Investigation into the inter-relationship between paternal age, traits and the incidence of diseases
Principal Investigator: Dr Pin Tong
Approved Research ID: 4364
Approval date: January 20th 2014
The average age of fathers has dramatically increased in industrialized countries over the past 40 years, with the average age of fathers in England and Wales increasing from 29 to 33 between 1974 and 2011. The aim of this study is to characterize the population health consequences of this trend, by investigating the relationship between a father?s age and each of the diseases and also quantitative traits (weight, height etc) recorded in the UK Biobank cohort.
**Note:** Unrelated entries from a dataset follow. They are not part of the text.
Lemma last_with_insert r sources (i j : nat) x s :
  (i < j)%nat ->
  last_with r (<[i := x]> sources) j s -> last_with r sources j s.
Proof.
  intros Hij (Hj & Hr & Hlast).
  rewrite list_lookup_insert_ne in Hj by lia.
  split; [assumption|]. split; [assumption|].
  intros k s' Hk Hs'. apply (Hlast k s' Hk).
  rewrite list_lookup_insert_ne by lia. assumption.
Qed.

Lemma last_with_insert_back r sources (i j : nat) x s :
  (i < j)%nat ->
  last_with r sources j s -> last_with r (<[i := x]> sources) j s.
Proof.
  intros Hij (Hj & Hr & Hlast).
  split; [rewrite list_lookup_insert_ne by lia; assumption|].
  split; [assumption|].
  intros k s' Hk Hs'. apply (Hlast k s' Hk).
  rewrite list_lookup_insert_ne in Hs' by lia. assumption.
Qed.

Lemma none_with_insert r sources (i : nat) x :
  none_with r sources (S i) -> none_with r (<[i := x]> sources) (S i).
Proof.
  intros H k s Hk Hs. apply (H k s Hk).
  rewrite list_lookup_insert_ne in Hs by lia. assumption.
Qed.

Lemma prepare_scan_from n : forall (i : nat) (cd : comp_data) sources a m,
  (i + n = length sources)%nat ->
  exists cd' sources' a' m',
    prepare_scan n (Z.of_nat i) cd sources a m = Ok (cd', sources', a', m') /\
    retained cd cd' /\
    (forall k, sources' !! k
               = if (k <? i)%nat then sources !! k
                 else (fun s => source_set_alignment_constants s 1 1)
                        <$> sources !! k) /\
    (none_with true sources i ->
     aec_reference_source cd' = aec_reference_source cd /\ a' = a) /\
    (forall j s, (i <= j)%nat -> last_with true sources j s ->
     aec_reference_source cd' = Z.of_nat j /\ a' = source_get_channels s) /\
    (none_with false sources i ->
     raw_microphone_source cd' = raw_microphone_source cd /\ m' = m) /\
    (forall j s, (i <= j)%nat -> last_with false sources j s ->
     raw_microphone_source cd' = Z.of_nat j /\ m' = source_get_channels s).
Proof.
  induction n as [|n IH]; intros i cd sources a m Hlen.
  - exists cd, sources, a, m. split; [reflexivity|].
    split; [apply retained_refl|]. split.
    { intros k. destruct (Nat.ltb_spec k i); [reflexivity|].
      rewrite lookup_ge_None_2 by lia. reflexivity. }
    split; [auto|]. split.
    { intros j s Hj (Hs & _). apply lookup_lt_Some in Hs. lia. }
    split; [auto|].
    intros j s Hj (Hs & _). apply lookup_lt_Some in Hs. lia.
  - destruct (lookup_lt_is_Some_2 sources i) as [s Hs]; [lia|].
    cbn [prepare_scan]. rewrite (pin_of_nat _ _ _ Hs).
    cbn [mbind result_bind]. rewrite Nat2Z.id.
    replace (Z.of_nat i + 1) with (Z.of_nat (S i)) by lia.
    set (x := source_set_alignment_constants s 1 1).
    assert (Hlook : forall sources' : list sof_source,
      (forall k, sources' !! k
                 = if (k <? S i)%nat then <[i := x]> sources !! k
                   else (fun s => source_set_alignment_constants s 1 1)
                          <$> <[i := x]> sources !! k) ->
      forall k, sources' !! k
                = if (k <? i)%nat then sources !! k
                  else (fun s => source_set_alignment_constants s 1 1)
                         <$> sources !! k).
    { intros sources' H k. rewrite H.
      destruct (Nat.ltb_spec k (S i)), (Nat.ltb_spec k i); try lia.
      - rewrite list_lookup_insert_ne by lia. reflexivity.
      - assert (k = i) as -> by lia.
        rewrite list_lookup_insert_eq by lia. rewrite Hs. reflexivity.
      - rewrite list_lookup_insert_ne by lia. reflexivity. }
    fold (feeds_back s). destruct (feeds_back s) eqn:Hfb.
    + destruct (IH (S i) (set_aec_reference_source cd (Z.of_nat i))
                  (<[i := x]> sources) (source_get_channels s) m)
        as (cd' & sources' & a' & m' & -> & Hret & Hso & Rn & Rl & Mn & Ml);
        [rewrite length_insert; lia|].
      exists cd', sources', a', m'. split; [reflexivity|].
      split; [eapply retained_trans; [|exact Hret]; repeat split|].
      split; [apply Hlook; assumption|].
      split; [|split; [|split]].
      * intros Hnone. specialize (Hnone i s ltac:(lia) Hs).
        rewrite Hfb in Hnone. discriminate.
      * intros j sj Hj Hl. destruct (decide (j = i)) as [->|Hne].
        -- destruct Hl as (Hsj & _ & Hlast).
           assert (sj = s) as -> by congruence.
           apply Rn. apply none_with_insert.
           intros k s' Hk Hs'. apply (Hlast k s'); [lia|assumption].
        -- apply Rl; [lia|]. apply last_with_insert_back; [lia|assumption].
      * intros Hnone. apply Mn. apply none_with_insert.
        intros k s' Hk. apply Hnone. lia.
      * intros j sj Hj Hl. destruct (decide (j = i)) as [->|Hne].
        -- destruct Hl as (Hsj & Hf & _). congruence.
        -- apply Ml; [lia|]. apply last_with_insert_back; [lia|assumption].
    + destruct (IH (S i) (set_raw_microphone_source cd (Z.of_nat i))
                  (<[i := x]> sources) a (source_get_channels s))
        as (cd' & sources' & a' & m' & -> & Hret & Hso & Rn & Rl & Mn & Ml);
        [rewrite length_insert; lia|].
      exists cd', sources', a', m'. split; [reflexivity|].
      split; [eapply retained_trans; [|exact Hret]; repeat split|].
      split; [apply Hlook; assumption|].
      split; [|split; [|split]].
      * intros Hnone. apply Rn. apply none_with_insert.
        intros k s' Hk. apply Hnone. lia.
      * intros j sj Hj Hl. destruct (decide (j = i)) as [->|Hne].
        -- destruct Hl as (Hsj & Hf & _). congruence.
        -- apply Rl; [lia|]. apply last_with_insert_back; [lia|assumption].
      * intros Hnone. specialize (Hnone i s ltac:(lia) Hs).
        rewrite Hfb in Hnone. discriminate.
      * intros j sj Hj Hl. destruct (decide (j = i)) as [->|Hne].
        -- destruct Hl as (Hsj & _ & Hlast).
           assert (sj = s) as -> by congruence.
           apply Mn. apply none_with_insert.
           intros k s' Hk Hs'. apply (Hlast k s'); [lia|assumption].
        -- apply Ml; [lia|]. apply last_with_insert_back; [lia|assumption].
Qed.

Lemma prepare_scan_all (cd : comp_data) (sources : list sof_source) :
  exists cd' a m,
    prepare_scan (length sources) 0 cd sources 0 0
    = Ok (cd',
          (fun s => source_set_alignment_constants s 1 1) <$> sources,
          a, m) /\
    retained cd cd' /\
    (forall j s, last_with true sources j s ->
       aec_reference_source cd' = Z.of_nat j /\
       a = source_get_channels s) /\
    (forall j s, last_with false sources j s ->
       raw_microphone_source cd' = Z.of_nat j /\
       m = source_get_channels s) /\
    (none_with true sources 0 ->
       aec_reference_source cd' = aec_reference_source cd /\ a = 0) /\
    (none_with false sources 0 ->
       raw_microphone_source cd' = raw_microphone_source cd /\ m = 0).
Proof.
  destruct (prepare_scan_from (length sources) 0 cd sources 0 0)
    as (cd' & sources' & a & m & E & Hret & Hso & Rn & Rl & Mn & Ml);
    [lia|].
  exists cd', a, m.
  assert (sources'
          = (fun s => source_set_alignment_constants s 1 1) <$> sources)
    as <-.
  { apply list_eq. intros k. rewrite Hso, list_lookup_fmap. reflexivity. }
  split; [exact E|]. split; [exact Hret|].
  split; [intros j s; apply Rl; lia|].
  split; [intros j s; apply Ml; lia|].
  split; assumption.
Qed.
Previous studies have shown that the incidence of certain diseases, including, schizophrenia, autism spectrum disorders and major depressive disorder, is higher in individuals born to older fathers. This has been attributed to the higher number of mutations in the sperm of older men. Consequently children of older fathers have an increased risk that a disease or trait-associated gene has been mutated. Despite the importance of these novel mutations to population disease incidence, their contribution to the majority of disorders and traits remains poorly characterised. We propose to investigate the inter-relationship between paternal age, traits and the incidence of diseases using the cohort of 114,687 individuals for whom the father's age is known. For this, we will use the data on diseases and traits in these individuals as reported at recruitment, in hospital admissions records as well as corresponding information from cancer/death registries. Using these data (no samples being required) we will characterize which disorders and traits are most strongly associated with paternal age (having controlled for potential confounding factors), and which are therefore most likely to be affected by the average increase in the age of fathers. The co-association of participants father?s age with their baseline traits and risk of disease will also be considered. 17,673 Generation Scotland individuals will be used as a replication dataset in this study.